▶ _Dataset content_:
(* ===== verification/Memory.v ===== *)
(** * Page allocation (kernel/memory.c)

    Two pools of physical frames and pools of virtual pages, each a bitmap;
    the insertion of mappings into the page tables; allocation and release of
    runs of pages. *)

From S2P Require Import Prelude Machine Concrete Interrupt CString Bitmap DList Paging Tss Sched Lock.

#[local] Open Scope Z_scope.

Inductive pool_flags := PF_KERNEL | PF_USER.

#[export] Instance pool_flags_eq_dec : EqDecision pool_flags.
Proof. solve_decision. Defined.

Definition MEM_BITMAP_BASE : Z := 0xc009a000.
Definition K_HEAP_START : Z := 0xc0100000.

Module pool.
Definition pool_bitmap : Z := 0.
Definition phy_addr_start : Z := 8.
Definition pool_size : Z := 12.
Definition mutex : Z := 16.
Definition sizeof : Z := 44.
End pool.

Module virtual_addr.
Definition vaddr_bitmap : Z := 0.
Definition vaddr_start : Z := 8.
Definition sizeof : Z := 12.
End virtual_addr.

Definition DIV_ROUND_UP (x step : Z) : Z := u32 (x + step - 1) / step.

Section Memory.
Context {PL : Platform} {LK : Linker}.

Definition mem_pool_init (all_mem : Z) : K unit :=
  put_lit ("  mem_pool_init start" +:+ nl);;
  let page_table_size := PAGE_SIZE * 256 in
  let used_mem := page_table_size + 0x100000 in
  let free_mem := u32 (all_mem - used_mem) in
  let all_free_pages := u16 (free_mem / PAGE_SIZE) in
  let kern_free_pages := all_free_pages / 2 in
  let user_free_pages := all_free_pages - kern_free_pages in
  let kbm_length := kern_free_pages / 8 in
  let ubm_length := user_free_pages / 8 in
  let kp_start := used_mem in
  let up_start := u32 (kp_start + kern_free_pages * PAGE_SIZE) in
  mutex_init (sym_kern_pool + pool.mutex);;
  st32 (sym_kern_pool + pool.phy_addr_start) kp_start;;
  st32 (sym_kern_pool + pool.pool_size) (kern_free_pages * PAGE_SIZE);;
  st32 (sym_kern_pool + pool.pool_bitmap + bitmap.length) kbm_length;;
  st32 (sym_kern_pool + pool.pool_bitmap + bitmap.bits) MEM_BITMAP_BASE;;
  mutex_init (sym_user_pool + pool.mutex);;
  st32 (sym_user_pool + pool.phy_addr_start) up_start;;
  st32 (sym_user_pool + pool.pool_size) (user_free_pages * PAGE_SIZE);;
  st32 (sym_user_pool + pool.pool_bitmap + bitmap.length) ubm_length;;
  st32 (sym_user_pool + pool.pool_bitmap + bitmap.bits) (MEM_BITMAP_BASE + kbm_length);;
  put_lit "  kernel pool bitmap_start:";;
  x ← ld32 (sym_kern_pool + pool.pool_bitmap + bitmap.bits); put_int x;;
  put_lit "  kernel pool phy_addr_start:";;
  x ← ld32 (sym_kern_pool + pool.phy_addr_start); put_int x;;
  put_lit nl;;
  put_lit "  used pool bitmap start:";;
  x ← ld32 (sym_user_pool + pool.pool_bitmap + bitmap.bits); put_int x;;
  put_lit "  user pool phy_addr_start:";;
  x ← ld32 (sym_user_pool + pool.phy_addr_start); put_int x;;
  put_lit nl;;
  len ← ld32 (sym_kern_pool + pool.pool_bitmap + bitmap.length);
  bitmap_init (sym_kern_pool + pool.pool_bitmap) len;;
  len ← ld32 (sym_user_pool + pool.pool_bitmap + bitmap.length);
  bitmap_init (sym_user_pool + pool.pool_bitmap) len;;
  st32 (sym_kern_vaddr + virtual_addr.vaddr_bitmap + bitmap.length) kbm_length;;
  st32 (sym_kern_vaddr + virtual_addr.vaddr_bitmap + bitmap.bits)
    (MEM_BITMAP_BASE + kbm_length + ubm_length);;
  st32 (sym_kern_vaddr + virtual_addr.vaddr_start) K_HEAP_START;;
  len ← ld32 (sym_kern_vaddr + virtual_addr.vaddr_bitmap + bitmap.length);
  bitmap_init (sym_kern_vaddr + virtual_addr.vaddr_bitmap) len;;
  put_lit ("mempool init done" +:+ nl).

Definition vaddr_get (type : pool_flags) (page_cnt : Z) : K Z :=
  if decide (type = PF_KERNEL) then
    bit_position ← bitmap_scan (sym_kern_vaddr + virtual_addr.vaddr_bitmap) page_cnt;
    if negb (bit_position =? -1) then
      for_ 0 (Z.to_nat page_cnt) (fun i =>
        bitmap_set (sym_kern_vaddr + virtual_addr.vaddr_bitmap) (u32 (bit_position + i)));;
      start ← ld32 (sym_kern_vaddr + virtual_addr.vaddr_start);
      mret (u32 (start + bit_position * PAGE_SIZE))
    else mret NULL
  else
    curr_thread ← running_thread;
    let user_vaddr := curr_thread + task_struct.user_vaddr in
    bit_position ← bitmap_scan (user_vaddr + virtual_addr.vaddr_bitmap) page_cnt;
    if negb (bit_position =? -1) then
      for_ 0 (Z.to_nat page_cnt) (fun i =>
        bitmap_set (user_vaddr + virtual_addr.vaddr_bitmap) (u32 (bit_position + i)));;
      start ← ld32 (user_vaddr + virtual_addr.vaddr_start);
      let res_start := u32 (start + bit_position * PAGE_SIZE) in
      ASSERT (res_start <? 0xc0000000 - PAGE_SIZE) "kernel/memory.c" 126 "vaddr_get"
        "(uint32_t)res_start < (0xc0000000 - PAGE_SIZE)";;
      mret res_start
    else mret NULL.

Definition palloc (po : Z) : K Z :=
  bit_position ← bitmap_scan (po + pool.pool_bitmap) 1;
  if negb (bit_position =? -1) then
    bitmap_set (po + pool.pool_bitmap) bit_position;;
    start ← ld32 (po + pool.phy_addr_start);
    mret (u32 (bit_position * PAGE_SIZE + start))
  else mret NULL.

Definition PAGE_FLAGS : Z := Z.lor (Z.lor PG_US_U PG_RW_W) PG_P_1.

Definition page_table_add (vaddr phyaddr : Z) : K unit :=
  let virt_addr := vaddr in
  let page_phyaddr := phyaddr in
  let pde := pde_ptr virt_addr in
  let pte := pte_ptr virt_addr in
  d ← ld32 pde;
  if negb (Z.land d 0x1 =? 0) then
    e ← ld32 pte;
    ASSERT (Z.land e 0x1 =? 0) "kernel/memory.c" 172 "page_table_add" "!(*pte & 0x1)";;
    st32 pte (Z.lor page_phyaddr PAGE_FLAGS)
  else
    pde_phyaddr ← palloc sym_kern_pool;
    st32 pde (Z.lor pde_phyaddr PAGE_FLAGS);;
    memset (Z.land pte 0xfffff000) 0 PAGE_SIZE;;
    e ← ld32 pte;
    ASSERT (Z.land e 0x1 =? 0) "kernel/memory.c" 179 "page_table_add" "!(*pte & 0x1)";;
    st32 pte (Z.lor page_phyaddr PAGE_FLAGS).

(** In iteration [i] of the loop [vaddr] is [vaddr_start + i * PAGE_SIZE]. *)
Definition malloc_page (type : pool_flags) (page_cnt : Z) : K Z :=
  ASSERT (0 <? page_cnt) "kernel/memory.c" 188 "malloc_page" "page_cnt > 0";;
  ASSERT (page_cnt <? 3840) "kernel/memory.c" 189 "malloc_page" "page_cnt < 3840";;
  vaddr_start ← vaddr_get type page_cnt;
  if vaddr_start =? NULL then mret NULL
  else
    let mempool := if decide (type = PF_KERNEL) then sym_kern_pool else sym_user_pool in
    r ← for_exit 0 (Z.to_nat page_cnt) (fun i =>
      let vaddr := u32 (vaddr_start + i * PAGE_SIZE) in
      page_phyaddr ← palloc mempool;
      if page_phyaddr =? NULL then mret (Some NULL)
      else page_table_add vaddr page_phyaddr;; mret None);
    match r with Some v => mret v | None => mret vaddr_start end.

Definition pfree (paddr : Z) : K unit :=
  t ← running_thread;
  pd ← ld32 (t + task_struct.page_dir);
  let po := if pd =? NULL then sym_kern_pool else sym_user_pool in
  mutex_lock (po + pool.mutex);;
  start ← ld32 (po + pool.phy_addr_start);
  let bit_position := s32 (u32 (paddr - start) / PAGE_SIZE) in
  bitmap_clear (po + pool.pool_bitmap) bit_position;;
  mutex_unlock (po + pool.mutex).

Definition vaddr_remove (type : pool_flags) (vaddr page_cnt : Z) : K unit :=
  ASSERT (0 <? page_cnt) "kernel/memory.c" 238 "vaddr_remove" "page_cnt > 0";;
  ASSERT (page_cnt <? 3840) "kernel/memory.c" 239 "vaddr_remove" "page_cnt < 3840";;
  if vaddr =? NULL then skip
  else
    vaddr_pool ← (if decide (type = PF_KERNEL) then mret sym_kern_vaddr
                  else t ← running_thread; mret (t + task_struct.user_vaddr));
    start ← ld32 (vaddr_pool + virtual_addr.vaddr_start);
    let bit_position := u32 (vaddr - start) / PAGE_SIZE in
    for_ 0 (Z.to_nat page_cnt) (fun i =>
      bitmap_clear (vaddr_pool + virtual_addr.vaddr_bitmap) (u32 (bit_position + i))).

(** In iteration [i] of the loop [vaddr_to_delete] is [vaddr + i * PAGE_SIZE]. *)
Definition free_page (type : pool_flags) (vaddr page_cnt : Z) : K unit :=
  vaddr_remove type vaddr page_cnt;;
  for_ 0 (Z.to_nat page_cnt) (fun i =>
    let vaddr_to_delete := u32 (vaddr + i * PAGE_SIZE) in
    paddr ← vaddr_to_phy vaddr_to_delete;
    pfree paddr;;
    page_table_remove vaddr_to_delete).

Definition get_kern_pages (page_cnt : Z) : K Z :=
  vaddr ← malloc_page PF_KERNEL page_cnt;
  when (negb (vaddr =? NULL)) (memset vaddr 0 (u32 (page_cnt * PAGE_SIZE)));;
  mret vaddr.

Definition get_user_pages (page_cnt : Z) : K Z :=
  mutex_lock (sym_user_pool + pool.mutex);;
  vaddr ← malloc_page PF_USER page_cnt;
  when (negb (vaddr =? NULL)) (memset vaddr 0 (u32 (page_cnt * PAGE_SIZE)));;
  mutex_unlock (sym_user_pool + pool.mutex);;
  mret vaddr.

(** The path on which [palloc] fails returns with the mutex held. *)
Definition get_page (type : pool_flags) (vaddr : Z) : K Z :=
  let mem_pool := if decide (type = PF_KERNEL) then sym_kern_pool else sym_user_pool in
  mutex_lock (mem_pool + pool.mutex);;
  curr_thread ← running_thread;
  pd ← ld32 (curr_thread + task_struct.page_dir);
  (if bool_decide (type = PF_KERNEL) && (pd =? NULL) then
     start ← ld32 (sym_kern_vaddr + virtual_addr.vaddr_start);
     let bit_position := u32 (vaddr - start) / PAGE_SIZE in
     ASSERT (0 <? bit_position) "kernel/memory.c" 306 "get_page" "bit_position > 0";;
     bitmap_set (sym_kern_vaddr + virtual_addr.vaddr_bitmap) bit_position
   else if bool_decide (type = PF_USER) && negb (pd =? NULL) then
     start ← ld32 (curr_thread + task_struct.user_vaddr + virtual_addr.vaddr_start);
     let bit_position := u32 (vaddr - start) / PAGE_SIZE in
     ASSERT (0 <? bit_position) "kernel/memory.c" 310 "get_page" "bit_position > 0";;
     bitmap_set (curr_thread + task_struct.user_vaddr + virtual_addr.vaddr_bitmap) bit_position
   else
     panic_spin "kernel/memory.c" 313 "get_page" "neither userspace allocate nor kernel allocate!");;
  phyaddr ← palloc mem_pool;
  if phyaddr =? NULL then mret NULL
  else
    page_table_add vaddr phyaddr;;
    mutex_unlock (mem_pool + pool.mutex);;
    mret vaddr.
End Memory.

(** ** Facts on bitmaps in their surroundings *)

Definition bits_area (m : memory) (bm b : Z) : Prop :=
  bm_bits m bm <= b < bm_bits m bm + bm_length m bm.
Definition bm_header (bm b : Z) : Prop := bm <= b < bm + bitmap.sizeof.

Ltac bms :=
  unfold bits_area, bm_header, bm_length, bm_bits, nbits, bitmap.length, bitmap.bits, bitmap.sizeof in *.

Lemma bm_header_frame m m' bm (P : Z -> Prop) :
  changed_only P m m' -> (forall b, P b -> ~ bm_header bm b) ->
  bm_length m' bm = bm_length m bm /\ bm_bits m' bm = bm_bits m bm.
Proof.
  intros Hc HP. bms. split; apply get32_ext; intros b Hb; apply Hc; intros Hb2; apply (HP b Hb2); lia.
Qed.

▶ _Exercise description_: Please print exactly what appears from the first line of the data through the line with "Module pool.", including both of those lines and nothing past them.

▶ _Answer_:
(* ===== verification/Memory.v ===== *)
(** * Page allocation (kernel/memory.c)

    Two pools of physical frames and pools of virtual pages, each a bitmap;
    the insertion of mappings into the page tables; allocation and release of
    runs of pages. *)

From S2P Require Import Prelude Machine Concrete Interrupt CString Bitmap DList Paging Tss Sched Lock.

#[local] Open Scope Z_scope.

Inductive pool_flags := PF_KERNEL | PF_USER.

#[export] Instance pool_flags_eq_dec : EqDecision pool_flags.
Proof. solve_decision. Defined.

Definition MEM_BITMAP_BASE : Z := 0xc009a000.
Definition K_HEAP_START : Z := 0xc0100000.

Module pool.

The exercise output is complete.